Stolen Soulmate is now available!
There’s a rule in Crowne Hall: never look a Crowne in the eyes.
It protects us more than them.
I broke it once, the night Grayson Crowne mistook me for his true love and stole my first kiss. I’ve regretted it every day since.
He hates me.
He torments me.
He won’t let me go, because that night he whispered a secret against my lips not meant for me. Grayson Crowne, heir to the Crowne empire and notorious playboy prince is… a virgin.
I signed a contract in my heart’s blood as much as ink: help him get back his love, repair what I broke. Give him my body, my soul, my heart, let him use all of me, so when the time comes to marry her, he won’t need me.
I shouldn’t need him.
But he’s my stolen soulmate, and I’m at his mercy.
Dear Mary Catherine Gebhard,
Thank you for RUINING my poor heart.
I had no expectations for this book. Zip zilch. I honestly didn’t know what to expect when I started reading this book. But I’d say about 15% in, I WAS HOOKED. This book was utterly captivating. It still is. I want to go back and read it to make sure those words were real.

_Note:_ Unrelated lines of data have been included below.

(* ===== verification/Float64.v ===== *)
(** * [double] arithmetic

    The controller computes means and shares with [double]. A [double] is an
    IEEE 754 binary64 datum, here Stdlib's executable [spec_float] with
    precision 53 and maximal exponent 1024; the operations round to nearest,
    ties to even, the mode C++ programs start in. Decimal literals of the
    source are correctly rounded quotients of integers. *)
From Stdlib Require Export SpecFloat.
From S2P Require Import Prelude.

Abbreviation double := spec_float.

Definition dbl_of_Z (z : Z) : double := binary_normalize 53 1024 z 0 false.
Definition dadd (x y : double) : double := SFadd 53 1024 x y.
Definition dsub (x y : double) : double := SFsub 53 1024 x y.
Definition dmul (x y : double) : double := SFmul 53 1024 x y.
Definition ddiv (x y : double) : double := SFdiv 53 1024 x y.
Definition dlt (x y : double) : bool := SFltb x y.
Definition dle (x y : double) : bool := SFleb x y.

Maybe this is a dream? Am I being Punked’?
Someone seriously send help.
I so badly wanted to read this book all in one sitting. But because I work full-time I was not able to do that. Any free time that I did have to read this book I ate up like candy. I couldn’t get enough.
Honestly I don’t think that I ever read a book that made me love it but also despise it at the same time.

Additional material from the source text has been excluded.